Extracted material:

>>>>

Lemma kept_start_at sl2 l0 s0 r0 :
  sl0 = l0 ++ s0 :: r0 -> whole (s_bytes s0) -> Forall2 kept sl0 sl2 -> zlen (flat sl2) < 2 ^ 32 ->
  s_inj s0 = true \/ l0 = [] \/ (exists l' t, l0 = l' ++ [t] /\ fst (classify_piece (s_bytes t)) = true) ->
  starts_block (flat sl2) (s_new s0).
Proof using HB.
  intros E W0 F Hl Hpre. pose proof (kept_chain _ _ 0 F (layout_chain _ _ _)) as Ch.
  assert (Forall (fun s => whole (s_bytes s)) l0) as Wl.
  { apply Forall_forall. intros t Ht. apply in_split in Ht as (a & b & ->).
    destruct (layout_cut a t (b ++ s0 :: r0)) as [W _]; [by rewrite E, <- app_assoc|]. apply W. by destruct b. }
  assert (Forall (fun s => Forall (is_u 8) (s_bytes s)) l0) as Bl.
  { apply Forall_forall. intros t Ht. apply layout_piece_bytes. rewrite E. apply in_app_iff. by left. }
  rewrite E in F. apply Forall2_app_inv_l in F as (l & k & Fl & Fk & ->).
  apply Forall2_cons_inv_l in Fk as (s & r & Hs & _ & ->). apply chain_split in Ch.
  assert (Forall (fun s => whole (s_bytes s)) l) as Wl2.
  { clear - Fl Wl. induction Fl as [|a b x y H F IH]; [constructor|]. inversion Wl; subst. constructor; [by apply (k_whole _ _ H)|auto]. }
  set (cs := stream l ++ (if s_inj s then [fallthrough_bytes] else [])).
  assert (concat cs = flat l ++ gap (s_inj s)) as Ec.
  { unfold cs. rewrite concat_app, stream_flat. by destruct (s_inj s). }
  replace (s_new s0) with (zlen (concat cs)) by (rewrite Ec, zlen_app; rewrite (k_new _ _ Hs) in Ch; lia).
  eapply (block_start_after _ cs (s_bytes s) (flat r)); [done|by rewrite flat_app, flat_cons, Ec, <- app_assoc| |by apply (k_whole _ _ Hs)|].
  { unfold cs. apply Forall_app. split; [by apply stream_whole|]. destruct (s_inj s); repeat constructor; apply fallthrough_whole. }
  unfold cs. rewrite <- (k_inj _ _ Hs) in Hpre. destruct (s_inj s); [right; by exists (stream l), fallthrough_bytes, Fallthrough|].
  rewrite app_nil_r. destruct Hpre as [|[->|(l' & t & -> & K)]]; [done|left; by apply Forall2_nil_inv_l in Fl as ->|right].
  apply Forall2_app_inv_l in Fl as (l1 & k & F1 & F2 & ->). apply Forall2_cons_inv_l in F2 as (t2 & k' & Ht & F2 & ->).
  apply Forall2_nil_inv_l in F2 as ->. apply Forall_app in Wl2 as [_ Wt]. inversion Wt as [|? ? [i Wi] _]; subst.
  apply Forall_app in Bl as [_ Bt]. inversion Bt as [|? ? Bt' _]; subst.
  exists (stream l1 ++ (if s_inj t2 then [fallthrough_bytes] else [])), (s_bytes t2), i. split_and!; [|done|].
  - unfold stream. rewrite map_app, concat_app. cbn [map concat]. by rewrite app_nil_r, <- !app_assoc.
  - eapply class_terminator; [by apply (k_bytes _ _ Ht)|done|]. by rewrite (k_class _ _ Ht).
Qed.

(** Where blocks start in code with patched slots. *)
Lemma kept_block_start sl2 x x' :
  Forall2 kept sl0 sl2 -> zlen (flat sl2) < 2 ^ 32 -> bt_get x m = Some x' -> is_target code extra x ->
  decode (drop (Z.to_nat x) code) <> None -> starts_block (flat sl2) x'.
Proof using HB A.
  intros F Hl Hg Ht Hd. rewrite (al_map _ _ _ _ _ _ A) in Hg. apply layout_get in Hg as (s0 & Hs0 & <- & <-).
  assert (In (s_old s0) (map fst (placed 0 code))) as Hst by (apply in_map_iff; exists (piece s0); split; [done|by apply layout_In in Hs0]).
  pose proof (al_inj _ _ _ _ _ _ A _ Hst Ht) as Hcase. apply in_split in Hs0 as (l0 & r0 & E).
  assert (s_inj s0 = inj (s_old s0)) as Ei by (apply layout_split in E as (? & ? & _ & _ & _ & ?); done).
  apply (kept_start_at sl2 l0 s0 r0 E); [|done..|].
  - destruct (layout_cut _ _ _ E) as [_ [|Dn]]; [done|]. destruct Hd. pose proof (layout_pieces inj 0 (placed 0 code)) as P.
    rewrite E, map_app in P. cbn [map] in P. symmetry in P. destruct (placed_split _ _ _ _ _ P) as (_ & -> & _).
    assert (r0 = []) as ->; [|by rewrite app_nil_r]. destruct r0 as [|t r0]; [done|].
    destruct (layout_cut _ _ _ E) as [[i W] _]; [done|congruence].
  - destruct Hcase as [Hi|Hp]; [left; congruence|right]. by eapply post_prev.
Qed.
End Linked.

<<<<

Task directions:
The answer must consist of every line from the data that contains the word "unfold".

Exercise output:
  { unfold cs. rewrite concat_app, stream_flat. by destruct (s_inj s). }
  { unfold cs. apply Forall_app. split; [by apply stream_whole|]. destruct (s_inj s); repeat constructor; apply fallthrough_whole. }
  unfold cs. rewrite <- (k_inj _ _ Hs) in Hpre. destruct (s_inj s); [right; by exists (stream l), fallthrough_bytes, Fallthrough|].
  - unfold stream. rewrite map_app, concat_app. cbn [map concat]. by rewrite app_nil_r, <- !app_assoc.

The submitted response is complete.